Single gene disorders can be encoded by either dominant or
recessive alleles. In the latter case, the affected person
usually has two healthy carrier parents, who were usually unaware
that their child could inherit a deadly or debilitating genetic condition from them.
We know from Mendel's first law that any offspring of two heterozygous carriers
has a 25% chance of inheriting a recessive disorder.
Knowing your own genotype is therefore important when deciding to have children, and
genetic screening will prove vital for preventive medicine in the coming years.
In this problem, we will consider an exercise in which we determine the probability
of an organism exhibiting each possible genotype for a factor knowing only the genotypes
of the organism's ancestors.
Problem
Figure 1. The rooted binary tree whose Newick format is (aa,((Aa,AA),AA)). Each leaf encodes the genotype of an ancestor for the given individual, which is represented by '?'.

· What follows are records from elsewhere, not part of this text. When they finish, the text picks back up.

(** * Stalker task model: aggregate caches, time logs and validators

    A shallow embedding of [stalker/models/task.py].  Python objects live
    in an arena keyed by identity (a [gmap nat Task]); attribute reads and
    writes that the source performs through SQLAlchemy properties are
    written out as explicit state passing in a small state-and-exception
    monad.  Recursion through [parent] or [children] links is driven by a
    fuel argument; running out of fuel is Python's [RecursionError].

    Validators ([@validates]) run before the value is stored, and so do
    the [set] and [remove] listeners; a relationship declared with
    [back_populates] updates the other side after the validator.  Times
    are whole seconds, integers are unbounded, and arguments are of the
    type their validator expects unless the validator is about the type
    itself ([_validate_priority]). *)

From Stdlib Require Import ZArith Lia List Ascii String.
From stdpp Require Import base option list gmap fin_maps.

Local Open Scope Z_scope.

(** ** Exceptions and the state monad *)

Inductive exn : Type :=
| TypeError
| ValueError
| OverflowError
| RecursionError
| LookupError
| OverBookedError (self_log other_log : nat)
| CircularDependencyError (relation : string)
| OtherException (class_name : string).

Inductive res (A : Type) : Type :=
| Ok (a : A)
| Raise (e : exn).

Arguments Ok {A} a.
Arguments Raise {A} e.

(** ** Data model *)

(** [defaults.datetime_units]: 'min', 'h', 'd', 'w', 'm', 'y'. *)
Inductive ScheduleUnit : Type := UMin | UHour | UDay | UWeek | UMonth | UYear.

Record Task : Type := mkTask {
  parent : option nat;
  children : list nat;
  depends : list nat;
  resources : list nat;
  time_logs : list nat;
  schedule_timing : Z;
  schedule_unit : ScheduleUnit;
  schedule_constraint : nat;
  _schedule_seconds : option Z;
  _total_logged_seconds : option Z;
  _start : Z;
  _end : Z;
  _duration : Z;
  priority : Z
}.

A rooted binary tree can be used to model the pedigree of an individual.
In this case, rather than time progressing from the root to the leaves,
the tree is viewed upside down with time progressing from an individual's ancestors
(at the leaves) to the individual (at the root).

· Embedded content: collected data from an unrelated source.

(** * DRAMSim3 with PIM: the control-word decoder and the per-cut engine

    A shallow embedding of [src/dram_system.cc]: the PIM transaction queue
    ([WillAcceptTransaction], [AddTransaction]) and the PIM part of
    [JedecDRAMSystem::ClockTick] (refresh look-ahead, control-word decoder,
    per-cut state machine and command emission).

    The per-channel controllers are external to this file of the
    repository: what [ClockTick] reads from them is a field of
    [Controller], and [GetReadyCommand] and [AddressUnmapping] are
    parameters of the development.

    Conventions. The globals that [dram_system.h] declares are taken as
    [int]s, [bool]s and vectors of them. [assert] is taken as compiled in.
    A vector access out of range, a division by zero and a shift by 32 or
    more are undefined behaviour and end the run with [Undef]. *)

From stdpp Require Import base list numbers.
From Stdlib Require Import ZArith Lia.

Open Scope Z_scope.

(** ** Outcomes of a run

    [Ok] is a normal return. [Abort] is a failed [assert] or a call of
    [AbruptExit]. [Undef] is undefined behaviour of the C++ program: a
    vector indexed out of range, a division by zero, a shift by the width
    of the type or more. *)

Inductive result (A : Type) : Type :=
  | Ok (a : A)
  | Abort
  | Undef.

Arguments Ok {A} a.
Arguments Abort {A}.
Arguments Undef {A}.

Definition bind {A B} (m : result A) (f : A → result B) : result B :=
  match m with
  | Ok a => f a
  | Abort => Abort
  | Undef => Undef
  end.

Notation "x <- m ; k" := (bind m (fun x => k))
  (at level 20, m at level 100, k at level 200, only parsing).
Notation "' p <- m ; k" := (bind m (fun x => match x with p => k end))
  (at level 20, p pattern, m at level 100, k at level 200, only parsing).

Definition assert (b : bool) : result unit := if b then Ok tt else Abort.

Definition nonzero (d : Z) : result unit := if d =? 0 then Undef else Ok tt.

Definition is_ok {A} (r : result A) : bool :=
  match r with Ok _ => true | _ => false end.

(** ** Machine integers

    [int] is 32 bits wide; [wrap] is the two's complement reduction, which
    is what the conversion from [uint64_t] and the arithmetic of the
    compiled program compute. [/] and [%] truncate towards zero; every
    divisor is tested with [nonzero] before its first use. *)

Definition wrap (z : Z) : Z := (z + 2 ^ 31) mod 2 ^ 32 - 2 ^ 31.

Definition u64 (z : Z) : Z := z mod 2 ^ 64.

Definition iadd (a b : Z) : Z := wrap (a + b).
Definition isub (a b : Z) : Z := wrap (a - b).
Definition imul (a b : Z) : Z := wrap (a * b).

Infix "+!" := iadd (at level 50, left associativity).
Infix "-!" := isub (at level 50, left associativity).
Infix "*!" := imul (at level 40, left associativity).
Infix "/!" := Z.quot (at level 40, left associativity).
Infix "%!" := Z.rem (at level 40, left associativity).

(** [1 << i] at type [int]. *)
Definition shl1 (i : Z) : result Z :=
  if (i <? 0) || (32 <=? i) then Undef else Ok (wrap (Z.shiftl 1 i)).

(** [address & (1 << i)] as a condition, [address] a [uint64_t]. *)
Definition mask_bit (address i : Z) : result bool :=
  m <- shl1 i; Ok (negb (Z.land address (u64 m) =? 0)).

(** ** Vectors *)

Definition vget {A} (v : list A) (i : Z) : result A :=
  if i <? 0 then Undef
  else match v !! Z.to_nat i with
       | Some x => Ok x
       | None => Undef
       end.

Definition vset {A} (v : list A) (i : Z) (x : A) : result (list A) :=
  if (i <? 0) || (Z.of_nat (length v) <=? i) then Undef
  else Ok (<[Z.to_nat i := x]> v).

(** [v.assign(n, x)] *)
Definition assign {A} (n : Z) (x : A) : list A := replicate (Z.to_nat n) x.

(** The values [0], [1], ..., [n-1] of a loop counter. *)
Definition range (n : Z) : list Z := Z.of_nat <$> seq 0 (Z.to_nat n).

(** ** Data model *)

(** Modelled from the spec: the command kinds of [common.h], which is not
    part of [src/]. [SIZE] is the kind of the sentinel [Command()], the one
    [IsValid] rejects. *)
Inductive CommandType : Type :=
  | ACTIVATE | READ | WRITE | PRECHARGE
  | PIM_ACTIVATE | PIM_READ | PIM_READ_PRECHARGE
  | PIM_WRITE | PIM_WRITE_PRECHARGE
  | SIZE.

#[global] Instance CommandType_eq_dec : EqDecision CommandType.
Proof. solve_decision. Defined.

Record Address : Type := mkAddress {
  channel : Z; rank : Z; bankgroup : Z; bank : Z; row : Z; column : Z }.

Record Command : Type := mkCommand {
  cmd_type : CommandType; addr : Address; hex_addr : Z }.

Definition IsValid (c : Command) : bool := bool_decide (cmd_type c ≠ SIZE).

Definition Channel (c : Command) : Z := channel (addr c).

(** Modelled from the spec: the part of a per-channel controller that the
    DRAM system reads and writes ([controller.h] is not part of [src/]). *)
Record Controller : Type := mkController {
  pim_refresh_coming : bool;
  IsInRef : bool;
  pim_refresh_coming2 : bool;
  wr_multitenant : bool;
  rd_w_cmds_ : list Command;
  rd_in_cmds_ : list Command;
  release_time : list Z;
  wr_cmds_ : list Command }.

(** Modelled from the spec: the fields of [Config] that [ClockTick] reads
    ([configuration.h] is not part of [src/]). *)
Record Config : Type := mkConfig {
  channels : Z; banks : Z; banks_per_group : Z; columns : Z; BL : Z;
  tCCD_L : Z; tRCDWR : Z; tRCDRD : Z }.

Record ConfigState : Type := mkConfigState {
  vcuts : Z; hcuts : Z; mcf : Z; ucf : Z; mc : Z; df : Z;
  M_tile_size : Z; vcuts_next : Z; hcuts_next : Z;
  kernel_size : Z; stride : Z }.

Record CutState : Type := mkCutState {
  base_rows_w : list Z; base_rows_in : list Z; base_rows_out : list Z;
  M : list Z; N : list Z; K : list Z;
  M_it : list Z; K_tile_it : list Z; N_it : list Z;
  M_out_it : list Z; N_out_tile_it : list Z;
  in_pim : list bool; iw_status : list Z;
  in_cnt : list Z; out_cnt : list Z; vpu_cnt : list Z;
  in_act_placed : list bool; w_act_placed : list bool;
  out_act_placed : list bool;
  output_valid : list Z }.

Record System : Type := mkSystem {
  cfg : ConfigState;
  cut : CutState;
  turn_off : bool;
  pim_trans_queue_ : list Z;
  pim_trans_queue_depth_ : Z;
  ctrls_ : list Controller;
  clk_ : Z;
  last_req_clk_ : Z }.

(** *** Field updates *)

Definition with_cut (c : CutState) (s : System) : System :=
  mkSystem (cfg s) c (turn_off s) (pim_trans_queue_ s)
    (pim_trans_queue_depth_ s) (ctrls_ s) (clk_ s) (last_req_clk_ s).

Definition with_turn_off (b : bool) (s : System) : System :=
  mkSystem (cfg s) (cut s) b (pim_trans_queue_ s)
    (pim_trans_queue_depth_ s) (ctrls_ s) (clk_ s) (last_req_clk_ s).

Definition with_queue (q : list Z) (s : System) : System :=
  mkSystem (cfg s) (cut s) (turn_off s) q
    (pim_trans_queue_depth_ s) (ctrls_ s) (clk_ s) (last_req_clk_ s).

Definition with_ctrls (cs : list Controller) (s : System) : System :=
  mkSystem (cfg s) (cut s) (turn_off s) (pim_trans_queue_ s)
    (pim_trans_queue_depth_ s) cs (clk_ s) (last_req_clk_ s).

Definition with_clk (t : Z) (s : System) : System :=
  mkSystem (cfg s) (cut s) (turn_off s) (pim_trans_queue_ s)
    (pim_trans_queue_depth_ s) (ctrls_ s) t (last_req_clk_ s).

Definition with_last_req_clk (t : Z) (s : System) : System :=
  mkSystem (cfg s) (cut s) (turn_off s) (pim_trans_queue_ s)
    (pim_trans_queue_depth_ s) (ctrls_ s) (clk_ s) t.

Definition set_base_rows_w v c := mkCutState v (base_rows_in c) (base_rows_out c) (M c) (N c) (K c) (M_it c) (K_tile_it c) (N_it c) (M_out_it c) (N_out_tile_it c) (in_pim c) (iw_status c) (in_cnt c) (out_cnt c) (vpu_cnt c) (in_act_placed c) (w_act_placed c) (out_act_placed c) (output_valid c).
Definition set_base_rows_in v c := mkCutState (base_rows_w c) v (base_rows_out c) (M c) (N c) (K c) (M_it c) (K_tile_it c) (N_it c) (M_out_it c) (N_out_tile_it c) (in_pim c) (iw_status c) (in_cnt c) (out_cnt c) (vpu_cnt c) (in_act_placed c) (w_act_placed c) (out_act_placed c) (output_valid c).
Definition set_base_rows_out v c := mkCutState (base_rows_w c) (base_rows_in c) v (M c) (N c) (K c) (M_it c) (K_tile_it c) (N_it c) (M_out_it c) (N_out_tile_it c) (in_pim c) (iw_status c) (in_cnt c) (out_cnt c) (vpu_cnt c) (in_act_placed c) (w_act_placed c) (out_act_placed c) (output_valid c).
Definition set_M v c := mkCutState (base_rows_w c) (base_rows_in c) (base_rows_out c) v (N c) (K c) (M_it c) (K_tile_it c) (N_it c) (M_out_it c) (N_out_tile_it c) (in_pim c) (iw_status c) (in_cnt c) (out_cnt c) (vpu_cnt c) (in_act_placed c) (w_act_placed c) (out_act_placed c) (output_valid c).
Definition set_N v c := mkCutState (base_rows_w c) (base_rows_in c) (base_rows_out c) (M c) v (K c) (M_it c) (K_tile_it c) (N_it c) (M_out_it c) (N_out_tile_it c) (in_pim c) (iw_status c) (in_cnt c) (out_cnt c) (vpu_cnt c) (in_act_placed c) (w_act_placed c) (out_act_placed c) (output_valid c).
Definition set_K v c := mkCutState (base_rows_w c) (base_rows_in c) (base_rows_out c) (M c) (N c) v (M_it c) (K_tile_it c) (N_it c) (M_out_it c) (N_out_tile_it c) (in_pim c) (iw_status c) (in_cnt c) (out_cnt c) (vpu_cnt c) (in_act_placed c) (w_act_placed c) (out_act_placed c) (output_valid c).
Definition set_M_it v c := mkCutState (base_rows_w c) (base_rows_in c) (base_rows_out c) (M c) (N c) (K c) v (K_tile_it c) (N_it c) (M_out_it c) (N_out_tile_it c) (in_pim c) (iw_status c) (in_cnt c) (out_cnt c) (vpu_cnt c) (in_act_placed c) (w_act_placed c) (out_act_placed c) (output_valid c).
Definition set_K_tile_it v c := mkCutState (base_rows_w c) (base_rows_in c) (base_rows_out c) (M c) (N c) (K c) (M_it c) v (N_it c) (M_out_it c) (N_out_tile_it c) (in_pim c) (iw_status c) (in_cnt c) (out_cnt c) (vpu_cnt c) (in_act_placed c) (w_act_placed c) (out_act_placed c) (output_valid c).
Definition set_N_it v c := mkCutState (base_rows_w c) (base_rows_in c) (base_rows_out c) (M c) (N c) (K c) (M_it c) (K_tile_it c) v (M_out_it c) (N_out_tile_it c) (in_pim c) (iw_status c) (in_cnt c) (out_cnt c) (vpu_cnt c) (in_act_placed c) (w_act_placed c) (out_act_placed c) (output_valid c).
Definition set_M_out_it v c := mkCutState (base_rows_w c) (base_rows_in c) (base_rows_out c) (M c) (N c) (K c) (M_it c) (K_tile_it c) (N_it c) v (N_out_tile_it c) (in_pim c) (iw_status c) (in_cnt c) (out_cnt c) (vpu_cnt c) (in_act_placed c) (w_act_placed c) (out_act_placed c) (output_valid c).
Definition set_N_out_tile_it v c := mkCutState (base_rows_w c) (base_rows_in c) (base_rows_out c) (M c) (N c) (K c) (M_it c) (K_tile_it c) (N_it c) (M_out_it c) v (in_pim c) (iw_status c) (in_cnt c) (out_cnt c) (vpu_cnt c) (in_act_placed c) (w_act_placed c) (out_act_placed c) (output_valid c).
Definition set_in_pim v c := mkCutState (base_rows_w c) (base_rows_in c) (base_rows_out c) (M c) (N c) (K c) (M_it c) (K_tile_it c) (N_it c) (M_out_it c) (N_out_tile_it c) v (iw_status c) (in_cnt c) (out_cnt c) (vpu_cnt c) (in_act_placed c) (w_act_placed c) (out_act_placed c) (output_valid c).
Definition set_iw_status v c := mkCutState (base_rows_w c) (base_rows_in c) (base_rows_out c) (M c) (N c) (K c) (M_it c) (K_tile_it c) (N_it c) (M_out_it c) (N_out_tile_it c) (in_pim c) v (in_cnt c) (out_cnt c) (vpu_cnt c) (in_act_placed c) (w_act_placed c) (out_act_placed c) (output_valid c).
Definition set_in_cnt v c := mkCutState (base_rows_w c) (base_rows_in c) (base_rows_out c) (M c) (N c) (K c) (M_it c) (K_tile_it c) (N_it c) (M_out_it c) (N_out_tile_it c) (in_pim c) (iw_status c) v (out_cnt c) (vpu_cnt c) (in_act_placed c) (w_act_placed c) (out_act_placed c) (output_valid c).
Definition set_out_cnt v c := mkCutState (base_rows_w c) (base_rows_in c) (base_rows_out c) (M c) (N c) (K c) (M_it c) (K_tile_it c) (N_it c) (M_out_it c) (N_out_tile_it c) (in_pim c) (iw_status c) (in_cnt c) v (vpu_cnt c) (in_act_placed c) (w_act_placed c) (out_act_placed c) (output_valid c).
Definition set_vpu_cnt v c := mkCutState (base_rows_w c) (base_rows_in c) (base_rows_out c) (M c) (N c) (K c) (M_it c) (K_tile_it c) (N_it c) (M_out_it c) (N_out_tile_it c) (in_pim c) (iw_status c) (in_cnt c) (out_cnt c) v (in_act_placed c) (w_act_placed c) (out_act_placed c) (output_valid c).
Definition set_in_act_placed v c := mkCutState (base_rows_w c) (base_rows_in c) (base_rows_out c) (M c) (N c) (K c) (M_it c) (K_tile_it c) (N_it c) (M_out_it c) (N_out_tile_it c) (in_pim c) (iw_status c) (in_cnt c) (out_cnt c) (vpu_cnt c) v (w_act_placed c) (out_act_placed c) (output_valid c).
Definition set_w_act_placed v c := mkCutState (base_rows_w c) (base_rows_in c) (base_rows_out c) (M c) (N c) (K c) (M_it c) (K_tile_it c) (N_it c) (M_out_it c) (N_out_tile_it c) (in_pim c) (iw_status c) (in_cnt c) (out_cnt c) (vpu_cnt c) (in_act_placed c) v (out_act_placed c) (output_valid c).
Definition set_out_act_placed v c := mkCutState (base_rows_w c) (base_rows_in c) (base_rows_out c) (M c) (N c) (K c) (M_it c) (K_tile_it c) (N_it c) (M_out_it c) (N_out_tile_it c) (in_pim c) (iw_status c) (in_cnt c) (out_cnt c) (vpu_cnt c) (in_act_placed c) (w_act_placed c) v (output_valid c).
Definition set_output_valid v c := mkCutState (base_rows_w c) (base_rows_in c) (base_rows_out c) (M c) (N c) (K c) (M_it c) (K_tile_it c) (N_it c) (M_out_it c) (N_out_tile_it c) (in_pim c) (iw_status c) (in_cnt c) (out_cnt c) (vpu_cnt c) (in_act_placed c) (w_act_placed c) (out_act_placed c) v.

An example of a pedigree for a single factor in which only the
genotypes of ancestors are given is shown in
Figure 1.
Given: A rooted binary tree T in Newick format encoding an individual's pedigree
for a Mendelian factor whose alleles are A (dominant) and a (recessive).
Return: Three numbers between 0 and 1, corresponding to the respective probabilities that
the individual at the root of T will exhibit the "AA", "Aa" and "aa" genotypes.